YOUR INSTRUCTIONS:
Two lines in the data below mark the range: the one with "then Some (mkLoaderRun" and the one with "(** The instants and answers of the ticks. *)". Return both, along with every line between them, exactly.

Saved data entries
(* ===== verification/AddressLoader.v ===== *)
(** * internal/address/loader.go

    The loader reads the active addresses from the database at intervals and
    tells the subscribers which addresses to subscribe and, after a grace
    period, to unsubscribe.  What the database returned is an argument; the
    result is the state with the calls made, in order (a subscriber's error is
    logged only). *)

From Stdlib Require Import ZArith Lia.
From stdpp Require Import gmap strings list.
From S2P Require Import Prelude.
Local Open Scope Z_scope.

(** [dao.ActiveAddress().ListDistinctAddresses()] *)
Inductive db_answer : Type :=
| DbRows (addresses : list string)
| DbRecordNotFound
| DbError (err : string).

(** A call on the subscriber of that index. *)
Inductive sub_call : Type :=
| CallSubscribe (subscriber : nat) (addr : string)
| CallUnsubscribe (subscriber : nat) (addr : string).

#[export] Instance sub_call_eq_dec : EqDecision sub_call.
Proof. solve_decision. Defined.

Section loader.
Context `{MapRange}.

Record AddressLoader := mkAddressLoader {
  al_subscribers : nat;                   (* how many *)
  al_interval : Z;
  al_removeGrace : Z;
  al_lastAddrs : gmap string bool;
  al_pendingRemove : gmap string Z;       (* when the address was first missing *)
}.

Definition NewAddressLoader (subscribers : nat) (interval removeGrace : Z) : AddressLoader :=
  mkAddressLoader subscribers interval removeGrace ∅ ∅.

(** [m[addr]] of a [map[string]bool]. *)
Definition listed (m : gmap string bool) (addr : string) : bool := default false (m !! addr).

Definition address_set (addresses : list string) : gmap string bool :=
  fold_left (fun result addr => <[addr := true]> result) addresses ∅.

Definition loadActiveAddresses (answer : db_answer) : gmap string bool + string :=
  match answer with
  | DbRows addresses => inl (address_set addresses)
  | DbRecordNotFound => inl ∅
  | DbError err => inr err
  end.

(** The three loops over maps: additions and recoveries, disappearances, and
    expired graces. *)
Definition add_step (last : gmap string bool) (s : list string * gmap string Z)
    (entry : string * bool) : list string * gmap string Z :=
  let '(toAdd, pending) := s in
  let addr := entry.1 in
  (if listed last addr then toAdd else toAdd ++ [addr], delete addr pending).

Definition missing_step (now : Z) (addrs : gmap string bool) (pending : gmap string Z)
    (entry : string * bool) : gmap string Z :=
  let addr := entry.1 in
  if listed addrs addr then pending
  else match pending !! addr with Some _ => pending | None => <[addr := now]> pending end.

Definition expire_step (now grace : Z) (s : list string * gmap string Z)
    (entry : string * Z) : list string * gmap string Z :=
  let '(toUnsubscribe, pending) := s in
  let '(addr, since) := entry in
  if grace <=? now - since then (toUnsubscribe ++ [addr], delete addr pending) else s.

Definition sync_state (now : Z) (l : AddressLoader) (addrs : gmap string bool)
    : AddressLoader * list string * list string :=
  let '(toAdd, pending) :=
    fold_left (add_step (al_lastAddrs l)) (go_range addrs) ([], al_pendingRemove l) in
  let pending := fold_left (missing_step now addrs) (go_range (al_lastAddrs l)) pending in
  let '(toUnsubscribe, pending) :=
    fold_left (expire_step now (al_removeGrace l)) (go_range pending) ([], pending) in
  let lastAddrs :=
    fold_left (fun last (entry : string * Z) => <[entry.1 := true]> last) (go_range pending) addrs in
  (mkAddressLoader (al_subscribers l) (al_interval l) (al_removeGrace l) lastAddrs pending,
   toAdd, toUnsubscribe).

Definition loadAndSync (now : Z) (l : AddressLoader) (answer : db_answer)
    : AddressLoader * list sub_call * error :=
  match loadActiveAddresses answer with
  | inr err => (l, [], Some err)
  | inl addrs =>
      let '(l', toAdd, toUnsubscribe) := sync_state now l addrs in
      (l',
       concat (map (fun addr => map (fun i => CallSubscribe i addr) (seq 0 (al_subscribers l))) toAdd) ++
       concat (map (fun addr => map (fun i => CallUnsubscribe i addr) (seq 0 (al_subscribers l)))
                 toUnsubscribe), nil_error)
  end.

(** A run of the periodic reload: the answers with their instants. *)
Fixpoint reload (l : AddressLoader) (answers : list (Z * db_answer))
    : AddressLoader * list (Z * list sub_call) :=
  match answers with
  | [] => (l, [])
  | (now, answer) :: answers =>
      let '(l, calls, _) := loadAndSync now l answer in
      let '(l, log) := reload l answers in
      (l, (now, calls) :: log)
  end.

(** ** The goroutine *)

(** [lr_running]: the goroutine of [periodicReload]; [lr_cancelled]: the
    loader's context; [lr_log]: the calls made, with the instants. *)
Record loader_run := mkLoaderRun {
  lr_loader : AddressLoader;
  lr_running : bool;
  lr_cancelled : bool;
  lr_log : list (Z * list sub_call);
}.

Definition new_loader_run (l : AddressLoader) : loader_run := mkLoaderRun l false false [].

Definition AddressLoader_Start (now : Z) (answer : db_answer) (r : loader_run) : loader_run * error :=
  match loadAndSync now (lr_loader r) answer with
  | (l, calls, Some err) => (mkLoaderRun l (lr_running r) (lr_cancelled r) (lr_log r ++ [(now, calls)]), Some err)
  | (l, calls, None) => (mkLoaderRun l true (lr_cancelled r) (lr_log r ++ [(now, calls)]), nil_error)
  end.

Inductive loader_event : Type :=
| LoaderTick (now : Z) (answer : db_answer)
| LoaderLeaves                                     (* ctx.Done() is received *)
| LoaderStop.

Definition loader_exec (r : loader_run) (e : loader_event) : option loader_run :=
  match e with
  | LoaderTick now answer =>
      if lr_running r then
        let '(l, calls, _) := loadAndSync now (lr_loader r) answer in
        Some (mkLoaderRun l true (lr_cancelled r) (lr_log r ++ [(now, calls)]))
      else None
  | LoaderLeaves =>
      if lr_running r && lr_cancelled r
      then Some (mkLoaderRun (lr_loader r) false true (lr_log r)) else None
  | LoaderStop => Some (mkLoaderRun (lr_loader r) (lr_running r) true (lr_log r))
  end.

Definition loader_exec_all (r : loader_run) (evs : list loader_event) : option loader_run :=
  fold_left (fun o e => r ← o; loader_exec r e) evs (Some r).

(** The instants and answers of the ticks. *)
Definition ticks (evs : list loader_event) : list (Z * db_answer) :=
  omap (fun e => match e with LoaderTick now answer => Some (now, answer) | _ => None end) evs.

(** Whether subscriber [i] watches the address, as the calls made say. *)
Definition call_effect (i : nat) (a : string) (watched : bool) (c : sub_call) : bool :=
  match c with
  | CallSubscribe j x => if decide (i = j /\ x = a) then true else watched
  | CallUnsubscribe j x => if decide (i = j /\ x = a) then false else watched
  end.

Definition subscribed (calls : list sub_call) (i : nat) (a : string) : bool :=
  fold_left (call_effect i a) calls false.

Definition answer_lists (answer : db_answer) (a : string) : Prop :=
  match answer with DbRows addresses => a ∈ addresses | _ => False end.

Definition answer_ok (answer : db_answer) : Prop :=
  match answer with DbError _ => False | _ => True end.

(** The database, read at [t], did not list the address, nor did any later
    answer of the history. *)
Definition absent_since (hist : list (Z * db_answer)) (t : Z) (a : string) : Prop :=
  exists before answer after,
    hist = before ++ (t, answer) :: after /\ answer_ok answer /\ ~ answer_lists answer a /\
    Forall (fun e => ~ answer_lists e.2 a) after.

WORKED SOLUTION:
      then Some (mkLoaderRun (lr_loader r) false true (lr_log r)) else None
  | LoaderStop => Some (mkLoaderRun (lr_loader r) (lr_running r) true (lr_log r))
  end.

Definition loader_exec_all (r : loader_run) (evs : list loader_event) : option loader_run :=
  fold_left (fun o e => r ← o; loader_exec r e) evs (Some r).

(** The instants and answers of the ticks. *)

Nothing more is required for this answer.